Im telling you - if it works and it isint affecting the sound who gives a shit.

Dont get distracted from making music and art. Play the guitar who gives a shit what it looks like.


----------



## captain792000 (Feb 21, 2010)

I can see you cleaning the pick guard man but as for the rest, leave it alone...thats what makes it a vintage classic.....


----------



## drumbum3218 (Feb 21, 2010)

yeah, get some good strings, and as long as it doesn't sound like shit the pickups shouldnt need replacing. if the pick guard really bothers you, take it off and replace it or paint it. The fender strat black with all white pick guard is classic. That and the sunburst strat, oooh so nice. Just astetics tho, dont make a difference, unless your playing to pick up chics, then ur guitar looking sweet may help seduce. Tough call tough call, still I'd say fuck it, just play and impress with the playing.


----------



## fdd2blk (Feb 21, 2010)

clean and oil it, throw on some new strings, then stop.



got any pics?


----------



## iNVESTIGATE (Feb 21, 2010)

_Thanks All!_


The body has some mean chips and scratches.. so im filling those in. And then the volume control/input is just right fucked. Causing the guitar to cut in and out when rockin'. Ill be replacing/fixing that as soon as i can get a sauder gun. 


But yeah, the rest (colouring the pickguard & bridge). Isnt really NEEDED per se.
But i figure i might as well go all out and make it look nice as well as play nice. 



Ill try to throw up some pics. before the end of the day.. dont even know where that damn forsaken cam is..


----------



## growwwww (Feb 21, 2010)

owww dont fill in teh chips and scratches i love that shit. Nothing better than seeing a warn isntrument be fuckeed over by a musician.


----------



## fdd2blk (Feb 21, 2010)

do* NOT* "make it nice". you want that "worn look". do *NOT* fill in the nicks or fix the scratches. 


CLEAN and OIL IT
fix your loose wire
change the strings
stop
play it


----------



## growwwww (Feb 21, 2010)

fdd2blk said:


> do* NOT* "make it nice". you want that "worn look". do *NOT* fill in the nicks or fix the scratches.
> 
> 
> CLEAN and OIL IT
> ...


Someone likes cleaning and oiling


----------



## fdd2blk (Feb 21, 2010)

growwwww said:


> Someone likes cleaning and oiling


that's all a guitar should ever need.

and new strings.  



i got this for 15 dollars off craigslist, ... 

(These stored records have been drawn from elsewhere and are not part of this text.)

Lemma refill_credit_exact (c r elapsed : Z) :
  0 <= c < capacity -> 0 <= r < 1000 -> 0 <= elapsed <= UINT64_MAX ->
  let total := c * 1000 + r + rate * elapsed in
  refill_credit c r elapsed =
  if capacity * 1000 <=? total then (capacity, 0) else (total / 1000, total mod 1000).
Proof.
  intros Hc Hr He total. unfold u64, UINT64_MAX in *.
  destruct (product_split rate elapsed r) as [Pd Pm]; try lia.
  assert (total / 1000 = c + (rate * elapsed + r) / 1000 /\
          total mod 1000 = (rate * elapsed + r) mod 1000) as [Td Tm].
  { subst total. replace (c * 1000 + r + rate * elapsed) with (rate * elapsed + r + c * 1000) by lia.
    rewrite Z.div_add, Z.mod_add by lia. lia. }
  assert ((capacity * 1000 <=? total) = (capacity <=? total / 1000)) as ->.
  { apply eq_true_iff_eq. rewrite !Z.leb_le. pose proof (Z.div_mod total 1000).
    pose proof (Z.mod_pos_bound total 1000). lia. }
  rewrite Td, Tm, Pd, Pm. clear Td Tm Pd Pm total.
  unfold refill_credit. set (s := elapsed / 1000). set (m := elapsed mod 1000). set (w := rate / 1000).
  set (q := rate mod 1000).
  assert (0 <= s) as Hs by (apply Z.div_pos; lia). assert (0 <= w) as Hw by (apply Z.div_pos; lia).
  pose proof (Z.mod_pos_bound elapsed 1000 ltac:(lia)) as Hm. fold m in Hm.
  pose proof (Z.mod_pos_bound rate 1000 ltac:(lia)) as Hq. fold q in Hq.
  assert (0 <= m * q <= 999 * 999) as Hmq by nia.
  set (x := m * q + r) in *. assert (0 <= x <= 999 * 1000) as Hx by (subst x; lia).
  assert (0 <= x / 1000 <= 999) as Hxd by (split; [apply Z.div_pos|apply Z.div_le_upper_bound]; lia).
  assert (0 <= s * rate) as N1 by nia. assert (0 <= m * w) as N2 by nia.
  rewrite (wrap64_small (capacity - c)), (wrap64_small (capacity - c - 1)) by word_lia.
  rewrite product_guard by lia.
  destruct (Z.leb_spec (capacity - c) (rate * s)) as [E1|E1].
  { by rewrite (proj2 (Z.leb_le _ _)) by lia. }
  rewrite (wrap64_small (s * rate)), (wrap64_small (capacity - c - s * rate)),
    (wrap64_small (capacity - c - s * rate - 1)) by word_lia.
  rewrite product_guard by lia.
  destruct (Z.leb_spec (capacity - c - s * rate) (w * m)) as [E2|E2].
  { by rewrite (proj2 (Z.leb_le _ _)) by lia. }
  rewrite (wrap64_small (m * w)), (wrap64_small (s * rate + m * w)), (wrap64_small (m * q))
    by word_lia.
  fold x. rewrite (wrap64_small x), (wrap64_small (capacity - c - _)) by word_lia.
  destruct (x / 1000 >=? _) eqn:E3; bool_facts.
  - by rewrite (proj2 (Z.leb_le _ _)) by lia.
  - rewrite (proj2 (Z.leb_gt _ _)) by lia.
    rewrite (wrap64_small (s * rate + m * w + x / 1000)), (wrap64_small (c + _)) by word_lia.
    rewrite wrap16_small; [done|]. pose proof (Z.mod_pos_bound x 1000). unfold UINT16_MAX. lia.
Qed.

Lemma refill_credit_milli (c r elapsed : Z) :
  0 <= c < capacity -> 0 <= r < 1000 -> 0 <= elapsed <= UINT64_MAX ->
  let '(c', r') := refill_credit c r elapsed in
  0 <= c' <= UINT64_MAX /\ 0 <= r' < 1000 /\
  c' * 1000 + r' = Z.min (capacity * 1000) (c * 1000 + r + rate * elapsed).
Proof.
  intros Hc Hr He. unfold u64 in *. rewrite refill_credit_exact by done. cbv zeta.
  set (t := c * 1000 + r + rate * elapsed).
  assert (0 <= t) by (subst t; nia). pose proof (Z.div_mod t 1000). pose proof (Z.mod_pos_bound t 1000).
  destruct (Z.leb_spec (capacity * 1000) t); lia.
Qed.

Lemma whole_steps_bounds :
  0 <= whole_steps b step now <= Z.max 0 (now - last_refill_ms b) /\
  (has_clock b = true -> last_refill_ms b < now ->
   whole_steps b step now = now - last_refill_ms b - (now - last_refill_ms b) mod step).
Proof.
  unfold whole_steps. set (e := Z.max 0 (now - last_refill_ms b)).
  assert (0 <= e) by lia. pose proof (Z.div_mod e step). pose proof (Z.mod_pos_bound e step).
  assert (0 <= e / step) by (apply Z.div_pos; lia).
  split; [destruct (has_clock b); nia|]. intros -> Hlt.
  replace (now - last_refill_ms b) with e by lia. lia.
Qed.

Lemma refill_spec :
  exists b', ratebucketRefill b rate capacity step now = Ok b' /\ bucket_ok b' /\
    milli b' = Z.min (capacity * 1000) (milli b + rate * whole_steps b step now) /\
    has_clock b' = true /\
    last_refill_ms b' = (if has_clock b then last_refill_ms b + whole_steps b step now else now).
Proof.
  destruct clamp_spec as (C1 & C2 & C3 & C4). destruct whole_steps_bounds as [W1 W2].
  assert (has_clock (ratebucketClamp b capacity) = has_clock b /\
          last_refill_ms (ratebucketClamp b capacity) = last_refill_ms b) as [K1 K2]
    by (unfold ratebucketClamp; by case_match).
  unfold ratebucketRefill. rewrite assert_bind by (rewrite Z.gtb_lt; lia).
  set (k := ratebucketClamp b capacity) in *. rewrite K1, K2.
  assert (forall w, w = 0 -> Z.min (capacity * 1000) (milli b + rate * w) = milli k) as Idle
    by (intros w ->; rewrite C2; f_equal; lia).
  destruct C1 as (Ck & Lk & Rk). unfold u64 in *.
  destruct (has_clock b) eqn:H; simpl.
  2:{ eexists; split; [done|]. unfold milli, bucket_ok, u64 in *. simpl.
      rewrite Idle by (unfold whole_steps; by rewrite H). splits; done || lia. }
  destruct (Z.leb_spec now (last_refill_ms b)) as [Le|Lt].
  { eexists; split; [done|]. rewrite Idle by lia. rewrite K1, K2. unfold bucket_ok, u64.
    splits; done || lia. }
  specialize (W2 eq_refl Lt). rewrite (wrap64_small (now - _)), (wrap64_small (now - _ - _))
    by (pose proof (Z.mod_pos_bound (now - last_refill_ms b) step); lia).
  rewrite <- W2. set (w := whole_steps b step now) in *.
  rewrite (wrap64_small (last_refill_ms b + w)) by lia.
  destruct ((w =? 0) || (credit k =? capacity) || (rate =? 0))%bool eqn:E.
  - eexists; split; [done|]. assert (milli k = Z.min (capacity * 1000) (milli b + rate * w)) as <-.
    { rewrite !orb_true_iff, !Z.eqb_eq in E. destruct E as [[E|E]|E]; [by rewrite Idle| |rewrite C2, E; f_equal; lia].
      assert (0 <= rate * w) by nia.
      assert (milli k = capacity * 1000) by (unfold milli; rewrite E, (C4 E); lia). lia. }
    unfold bucket_ok, u64, milli. simpl. splits; done || lia.
  - apply orb_false_iff in E as [E E3]. apply orb_false_iff in E as [E1 E2]. bool_facts.
    pose proof (refill_credit_milli (credit k) (remainder k) w ltac:(lia) Rk ltac:(lia)) as X.
    fold (milli k) in X.
    exists (let '(c', r') := refill_credit (credit k) (remainder k) w in
            set_credit (mk_bucket (credit k) (last_refill_ms b + w) (remainder k) true) c' r').
    split; [unfold refill_credit; simpl; repeat (split_test; [done|]); done|].
    destruct (refill_credit _ _ _) as [c' r']. unfold bucket_ok, u64, milli at 1. simpl.
    assert (0 <= rate * w) by nia. splits; done || lia.
Qed.
End Refill.

(** ** Waiting times *)

Lemma saturating_add_min (a b : Z) :
  u64 a -> u64 b -> ratebucketSaturatingAdd a b = Z.min UINT64_MAX (a + b).
Proof.
  unfold u64, ratebucketSaturatingAdd. intros Ha Hb. rewrite (wrap64_small (UINT64_MAX - a)) by lia.
  destruct (_ >? _) eqn:E; bool_facts; [lia|]. rewrite wrap64_small; lia.
Qed.

Lemma saturating_mul_min (a b : Z) :
  u64 a -> u64 b -> ratebucketSaturatingMultiply a b = Z.min UINT64_MAX (a * b).
Proof.
  unfold u64, ratebucketSaturatingMultiply. intros Ha Hb.
  replace (UINT64_MAX / a) with ((UINT64_MAX + 1 - 1) / a) by (f_equal; lia).
  rewrite product_guard by word_lia. rewrite Z.mul_comm.
  destruct (Z.leb_spec (UINT64_MAX + 1) (a * b)); [lia|]. rewrite wrap64_small by nia. lia.
Qed.

(** [w] milliseconds earn [n] whole bytes, given the thousandths at hand. *)
Definition earns (b : rate_bucket_t) (rate n w : Z) : Prop := n * 1000 <= rate * w + remainder b.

i cleaned and oiled it, then put on new strings, ...


----------



## iNVESTIGATE (Feb 21, 2010)

hahh lol aiight aigght


hey yoo fDD my rhythm guitarist has the same Ibanez as you (the white one w/ the floyd rose).

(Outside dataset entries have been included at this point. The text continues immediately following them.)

(* ===== verification/PacketChecksum.v ===== *)
(** * Header checksums of device packets ([ww/devices/device_packet_checksum_internal.h],
    [ww/devices/device_packet_checksum.c])

    The devices check and rewrite the checksum of an IPv4 header word by word.
    The arithmetic is compared with the definition of the Internet checksum in
    [Checksum]. *)

From Stdlib Require Import ZArith Lia.
From stdpp Require Import base numbers option list.
From S2P Require Import Prelude ShiftBuffer Endian Checksum.
Open Scope Z_scope.
Open Scope word_scope.

(** [for (i = 0; i < header_len; i += 2) sum += GET_BE16(packet + i)] *)
Fixpoint header_sum_loop (fuel : nat) (packet : list Z) (header_len i sum : Z) : outcome Z :=
  match fuel with
  | O => Fail NotModelled
  | S fuel' =>
      if i <? header_len then
        w ← GET_BE16 packet i;
        header_sum_loop fuel' packet header_len (i +32 2) (sum +32 w)
      else mret sum
  end.

(** The carries are folded by the loop [while ((sum >> 16) != 0)]. *)
Definition deviceIpv4HeaderChecksum (packet : list Z) (header_len : Z) : outcome Z :=
  sum ← header_sum_loop (S (Z.to_nat header_len)) packet header_len 0 0;
  sum ← fold32_loop kFoldFuel sum;
  mret (wrap16 (Z.lnot sum)).

Definition deviceIpv4HeaderChecksumValid (packet : list Z) (header_len : Z) : outcome bool :=
  c ← deviceIpv4HeaderChecksum packet header_len;
  mret (c =? 0).

(** The new bytes of the packet, [None] when the function returns false. *)
Definition deviceIpv4NormalizeHeaderChecksum (packet : option (list Z)) (length : Z)
  : outcome (option (list Z)) :=
  match packet with
  | None => mret None
  | Some packet =>
      if length <? 20 then mret None else
      b0 ← load8 packet 0;
      if negb (Z.shiftr b0 4 =? 4) then mret None else
      let header_len := Z.land b0 0x0F *32 4 in
      if (header_len <? 20) || (header_len >? 60) || (header_len >? length) then mret None else
      total ← GET_BE16 packet 2;
      if negb (total =? length) then mret None else
      packet ← PUT_BE16 packet 10 0;
      c ← deviceIpv4HeaderChecksum packet header_len;
      packet ← PUT_BE16 packet 10 c;
      mret (Some packet)
  end.

(** ** The sum of a header *)

(** The one's complement checksum of the first [n] bytes. *)
Definition header_checksum (p : list Z) (n : Z) : Z := 65535 - ones_sum (words_be (slice 0 n p)).

Definition header_valid (p : list Z) (n : Z) : Prop := ones_sum (words_be (slice 0 n p)) = 65535.

Lemma u8_bytes (l : list Z) : Forall u8 l -> Forall is_byte l.
Proof. intros F. eapply Forall_impl; [exact F|]. unfold u8, UINT8_MAX, is_byte. simpl. lia. Qed.

Lemma wsum_slice_step (p : list Z) (i n : Z) :
  0 <= i -> 2 <= n -> i + n <= zlen p ->
  wsum (slice i n p) = be16 p i + wsum (slice (i + 2) (n - 2) p).
Proof.
  intros Hi Hn Hfit. rewrite slice_cons, slice_cons by lia.
  replace (i + 1 + 1) with (i + 2) by lia. replace (n - 1 - 1) with (n - 2) by lia. done.
Qed.

Lemma wsum_bound (l : list Z) : Forall u8 l -> 0 <= wsum l <= 65535 * zlen l.
Proof.
  intros F. assert (forall n l, (length l <= n)%nat -> Forall u8 l -> 0 <= wsum l <= 65535 * zlen l) as G.
  { clear. induction n as [|n IH]; intros l Hl F.
    - destruct l; [done|simpl in Hl; lia].
    - destruct l as [|b0 [|b1 l]]; [done| |].
      + apply Forall_cons in F as [F _]. unfold wsum, zlen. simpl. word_lia.
      + apply Forall_cons in F as [F0 F]. apply Forall_cons in F as [F1 F].
        specialize (IH l ltac:(simpl in Hl; lia) F). rewrite !zlen_cons.
        change (wsum (b0 :: b1 :: l)) with (b0 * 256 + b1 + wsum l). word_lia. }
  by apply (G (length l)).
Qed.

Section Header.
Context (p : list Z) (n : Z) (F : Forall u8 p).
Context (Hn : 0 <= n <= 60) (Heven : n mod 2 = 0) (Hfit : n <= zlen p).

Lemma header_sum_spec (fuel : nat) : forall i s,
  0 <= i <= n -> i mod 2 = 0 -> n - i < Z.of_nat fuel -> 0 <= s -> s + 65535 * (n - i) <= UINT32_MAX ->
  header_sum_loop fuel p n i s = Ok (s + wsum (slice i (n - i) p)).
Proof.
  induction fuel as [|fuel IH]; intros i s Hi Hm Hf Hs Hb; [lia|]. cbn [header_sum_loop].
  destruct (i <? n) eqn:E; bool_facts.
  - assert (i + 2 <= n) as H2.
    { pose proof (Z.div_mod n 2). pose proof (Z.div_mod i 2). lia. }
    load_step. pose proof (be16_u16 p i F). unfold u16, UINT16_MAX in *.
    rewrite (wrap32_small (i + 2)), (wrap32_small (s + be16 p i)) by (unfold UINT32_MAX in *; lia).
    rewrite IH; [| lia| |lia|lia|lia].
    + rewrite (wsum_slice_step p i) by lia.
      replace (n - (i + 2)) with (n - i - 2) by lia. f_equal. lia.
    + rewrite Z.add_mod, Hm by lia. done.
  - replace (n - i) with 0 by lia. rewrite slice_zero. unfold wsum. simpl. by rewrite Z.add_0_r.
Qed.

Lemma header_checksum_spec : deviceIpv4HeaderChecksum p n = Ok (header_checksum p n).
Proof.
  unfold deviceIpv4HeaderChecksum. rewrite header_sum_spec by (done || unfold UINT32_MAX; lia).
  step_ok. rewrite Z.add_0_l, Z.sub_0_r. pose proof (wsum_bound (slice 0 n p)) as B.
  rewrite zlen_slice in B by lia. specialize (B (Forall_slice _ _ _ _ F)).
  rewrite fold32_same by (unfold UINT32_MAX; lia).
  destruct (fold_loop_spec 16 kFoldFuel (wsum (slice 0 n p))) as (y & Ey & Hy & Cy);
    [by left|unfold UINT64_MAX; lia|apply fold_bound_16; unfold UINT64_MAX; lia|].
  change (Z.ones 16) with UINT16_MAX in Ey. rewrite Ey. step_ok. change (2 ^ 16) with 65536 in Hy.
  unfold header_checksum. rewrite ones_sum_words by (apply u8_bytes; by apply Forall_slice).
  f_equal. rewrite <- (lnot_low (rep (wsum (slice 0 n p)))) by (apply rep_range).
  rewrite <- (ceq_rep _ _ Cy), (rep_small y) by lia. unfold wrap16. change 65535 with (Z.ones 16).
  by rewrite Z.land_ones by lia.
Qed.

Lemma header_valid_spec :
  exists o, deviceIpv4HeaderChecksumValid p n = Ok o /\ (o = true <-> header_valid p n).
Proof.
  unfold deviceIpv4HeaderChecksumValid. rewrite header_checksum_spec. step_ok.
  eexists. split; [done|]. rewrite Z.eqb_eq. unfold header_checksum, header_valid. lia.
Qed.
End Header.

(** ** Writing the field *)

(** A big-endian field reads back what was stored, and only its bytes change. *)
Lemma be16_stored (l : list Z) (i v : Z) :
  0 <= i -> i + 2 <= zlen l -> be16 (splice_at l i (be16_bytes v)) i = v mod 2 ^ 16.
Proof.
  intros Hi Hfit. pose proof (slice_splice_same l i (be16_bytes v) Hi Hfit) as E.
  change (zlen (be16_bytes v)) with 2 in E.
  rewrite slice_bytes2 in E by (rewrite ?zlen_splice_at; auto). injection E as E0 E1.
  unfold be16. rewrite E0, E1. change (2 ^ 16) with (2 ^ 8 * 2 ^ 8).
  rewrite (Z.rem_mul_r v (2 ^ 8)) by lia. lia.
Qed.

(** The sum of a header around its checksum field. *)
Lemma wsum_around (p : list Z) (n : Z) :
  20 <= n -> n <= zlen p ->
  wsum (slice 0 n p) = wsum (slice 0 10 p) + be16 p 10 + wsum (slice 12 (n - 12) p).
Proof.
  intros Hn Hfit. replace n with (10 + (n - 10)) at 1 by lia. rewrite slice_split by lia.
  rewrite wsum_app.
  - rewrite Z.add_0_l, (wsum_slice_step p 10) by lia.
    replace (n - 10 - 2) with (n - 12) by lia. change (10 + 2) with 12. lia.
  - exists 5%nat. pose proof (zlen_slice 0 10 p). unfold zlen in *. lia.
Qed.

Lemma rep_complement (s : Z) : 0 <= s -> rep (s + (65535 - rep s)) = 65535.
Proof.
  intros Hs. pose proof (rep_range s). destruct (rep_ceq s Hs) as (_ & _ & M & Z0).
  assert (ceq (s + (65535 - rep s)) 65535) as C.
  { unfold ceq. splits; try lia.
    replace (s + (65535 - rep s)) with ((s - rep s) + 1 * 65535) by lia.
    rewrite Z.mod_add by lia. rewrite Zminus_mod, M, Z.sub_diag. done. }
  rewrite (ceq_rep _ _ C). by rewrite rep_small by lia.
Qed.

Section Written.
Context (p : list Z) (n : Z) (F : Forall u8 p) (Hn : 20 <= n <= 60) (Hfit : n <= zlen p).

Definition cleared : list Z := splice_at p 10 (be16_bytes 0).
Definition rewritten : list Z := splice_at cleared 10 (be16_bytes (header_checksum cleared n)).

Lemma cleared_u8 : Forall u8 cleared.
Proof. apply Forall_splice_at; auto. apply be16_bytes_u8. Qed.

Lemma zlen_cleared : zlen cleared = zlen p.
Proof. apply zlen_splice_at; [lia|]. change (zlen (be16_bytes 0)) with 2. lia. Qed.

Lemma zlen_rewritten : zlen rewritten = zlen p.
Proof.
  unfold rewritten. rewrite zlen_splice_at; [apply zlen_cleared|lia|].
  rewrite zlen_cleared. change (zlen (be16_bytes _)) with 2. lia.
Qed.

Lemma rewritten_u8 : Forall u8 rewritten.
Proof. apply Forall_splice_at; [apply cleared_u8|apply be16_bytes_u8]. Qed.

(** A header whose field was cleared and filled in with the checksum of the rest
    is valid. *)
Lemma rewritten_valid : header_valid rewritten n.
Proof.
  unfold header_valid. rewrite ones_sum_words by (apply u8_bytes, Forall_slice, rewritten_u8).
  rewrite wsum_around by (rewrite ?zlen_rewritten; lia). unfold rewritten.
  assert (10 + zlen (be16_bytes (header_checksum cleared n)) <= zlen cleared) as Hw
    by (rewrite zlen_cleared; change (zlen (be16_bytes _)) with 2; lia).
  rewrite be16_stored by (rewrite ?zlen_cleared; lia).
  rewrite slice_splice_before, slice_splice_after by (rewrite ?zlen_be16_bytes; auto; lia).
  unfold header_checksum. rewrite ones_sum_words by (apply u8_bytes, Forall_slice, cleared_u8).
  pose proof (rep_range (wsum (slice 0 n cleared))) as R. rewrite (Z.mod_small (65535 - _)) by lia.
  rewrite (wsum_around cleared n) by (rewrite ?zlen_cleared; lia).
  assert (be16 cleared 10 = 0) as -> by (unfold cleared; by rewrite be16_stored by lia).
  rewrite Z.add_0_r, <- Z.add_assoc, (Z.add_comm (65535 - _)), Z.add_assoc.
  apply rep_complement. pose proof (wsum_bound (slice 0 10 cleared)) as B1.
  pose proof (wsum_bound (slice 12 (n - 12) cleared)) as B2.
  specialize (B1 (Forall_slice _ _ _ _ cleared_u8)). specialize (B2 (Forall_slice _ _ _ _ cleared_u8)). lia.
Qed.

(** The code that does it. *)
Lemma rewrite_checksum_ok :
  n mod 2 = 0 ->
  (q ← PUT_BE16 p 10 0; c ← deviceIpv4HeaderChecksum q n; PUT_BE16 q 10 c) = Ok rewritten.
Proof.
  intros Heven. rewrite PUT_BE16_ok by lia. step_ok. change (splice_at p 10 (be16_bytes 0)) with cleared.
  rewrite header_checksum_spec by (rewrite ?zlen_cleared; auto using cleared_u8; lia). step_ok.
  by rewrite PUT_BE16_ok by (rewrite ?zlen_cleared; lia).
Qed.
End Written.

(** Round trip: rewriting the header checksum of a sound IPv4 packet leaves
    every other byte alone and makes the header pass the validity check; a packet
    that is not sound is refused without a change. *)
Theorem normalize_header_valid (p : list Z) (n : Z) :
  Forall u8 p -> 0 <= n <= zlen p ->
  let h := byte_at p 0 mod 2 ^ 4 * 4 in
  exists r, deviceIpv4NormalizeHeaderChecksum (Some p) n = Ok r /\
    match r with
    | Some q => 20 <= n /\ byte_at p 0 / 2 ^ 4 = 4 /\ 20 <= h <= n /\ be16 p 2 = n /\
        slice 0 10 q = slice 0 10 p /\ slice 12 (zlen p - 12) q = slice 12 (zlen p - 12) p /\
        zlen q = zlen p /\ deviceIpv4HeaderChecksumValid q h = Ok true
    | None => ~ (20 <= n /\ byte_at p 0 / 2 ^ 4 = 4 /\ 20 <= h <= n /\ be16 p 2 = n)
    end.
Proof.
  intros F Hn h. unfold deviceIpv4NormalizeHeaderChecksum.
  destruct (n <? 20) eqn:E1; bool_facts; [eexists; split; [done|intros (? & ? & ? & ?); lia]|].
  rewrite (load8_ok p 0) by lia. step_ok. rewrite Z.shiftr_div_pow2 by lia.
  assert (Z.land (byte_at p 0) 15 *32 4 = h) as ->.
  { change 15 with (Z.ones 4). rewrite Z.land_ones by lia. unfold h.
    pose proof (Z.mod_pos_bound (byte_at p 0) (2 ^ 4)). apply wrap32_small. word_lia. }
  assert (0 <= h <= 60 /\ h mod 2 = 0) as [Hh Heven].
  { unfold h. pose proof (Z.mod_pos_bound (byte_at p 0) (2 ^ 4)). split; [lia|].
    rewrite Z.mul_mod by lia. change (4 mod 2) with 0. by rewrite Z.mul_0_r. }
  clearbody h. destruct (byte_at p 0 / 2 ^ 4 =? 4) eqn:E2; cbn [negb]; bool_facts;
    [|eexists; split; [done|intros (? & ? & ? & ?); lia]].
  destruct (_ || _ || _) eqn:E3; [eexists; split; [done|intros (? & ? & ? & ?); lia]|]. bool_facts.
  rewrite (GET_BE16_ok p 2) by (auto; lia). step_ok.
  destruct (be16 p 2 =? n) eqn:E4; cbn [negb]; bool_facts; [|eexists; split; [done|intros (? & ? & ? & ?); lia]].
  pose proof (rewrite_checksum_ok p h F ltac:(lia) ltac:(lia) Heven) as R.
  apply bind_Ok in R as (q & -> & R). step_ok. apply bind_Ok in R as (ck & -> & R). step_ok.
  rewrite R. step_ok. eexists. split; [done|].
  pose proof (zlen_cleared p h ltac:(lia) ltac:(lia)) as Zc. 
  assert (10 + zlen (be16_bytes (header_checksum (cleared p) h)) <= zlen (cleared p)) as Hw
    by (rewrite Zc; change (zlen (be16_bytes _)) with 2; lia).
  assert (10 + zlen (be16_bytes 0) <= zlen p) as Hw0 by (change (zlen (be16_bytes _)) with 2; lia).
  cbv beta iota. splits; try lia.
  - unfold rewritten. rewrite slice_splice_before by (rewrite ?zlen_be16_bytes; auto; lia). unfold cleared.
    by rewrite slice_splice_before by (rewrite ?zlen_be16_bytes; auto; lia).
  - unfold rewritten. rewrite slice_splice_after by (rewrite ?zlen_be16_bytes; auto; lia). unfold cleared.
    by rewrite slice_splice_after by (rewrite ?zlen_be16_bytes; auto; lia).
  - apply (zlen_rewritten p h); lia.
  - destruct (header_valid_spec (rewritten p h) h) as (o & -> & Ho); auto.
    + by apply rewritten_u8.
    + rewrite (zlen_rewritten p h); lia.
    + f_equal. apply Ho. apply rewritten_valid; auto; lia.
Qed.

Lemma normalize_header_valid_witness :
  let p := [69; 0; 0; 20; 0; 1; 0; 0; 64; 17; 9; 9; 10; 0; 0; 1; 10; 0; 0; 2] in
  exists r, deviceIpv4NormalizeHeaderChecksum (Some p) 20 = Ok (Some r) /\
    deviceIpv4HeaderChecksumValid r 20 = Ok true.
Proof.
  intros p. destruct (normalize_header_valid p 20) as ([q|] & E & H).
  - concrete.
  - concrete.
  - exists q. split; [exact E|]. apply H.
  - discriminate E.
Defined.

here's some pics.. sry 'bout the quality. shitlifecamera.


----------



## fdd2blk (Feb 21, 2010)

iNVESTIGATE said:


> hahh lol aiight aigght
> 
> 
> hey yoo fDD my rhythm guitarist has the same Ibanez as you (the white one w/ the floyd rose).
> ...




get that bad boy screamin'.


----------



## drumbum3218 (Feb 21, 2010)

fdd2blk said:


> i got this for 15 dollars off craigslist, ... View attachment 722555
> 
> 
> i cleaned and oiled it, then put on new strings, ... View attachment 722556


Hey Fdd2blk, awsome, what kind of guitar is that? Looks a lot like an old Savoy I have somewhere...I need to get that back in action. Never seen another Savoy (maybe that means they're P.O.S.) but I like the the sound better than that on my old american made fenders strat and tele 
And pic guard looks fine, iNVESTIGATE. U made it sound like it was all blacked out with chechers and mushrooms, but the faint imprint/left over marker looks good.


----------



## fdd2blk (Feb 21, 2010)

drumbum3218 said:


> Hey Fdd2blk, what kind of guitar is that? Looks a lot like a 1960's Savoy I have somewhere...I need to get that back in action. Never seen another Savoy (maybe that means they're P.O.S. but I like the the sound better than that on my fenders strat and telecastor


it has no name on it anything. just a small "japan" stamp. it's got nice sound.


----------



## drumbum3218 (Feb 21, 2010)

fdd2blk said:


> it has no name on it anything. just a small "japan" stamp. it's got nice sound.


 all that matters. 
I'm gonna go jam right now...maybe even use my bass drum from my drumset, add my harmonica to it and have a one man band. kidding, i miss jamming with other musicians, thats all.


----------



## iNVESTIGATE (Mar 18, 2010)

okay.. fuck man. ive been slowly but surely fixing up my baby. 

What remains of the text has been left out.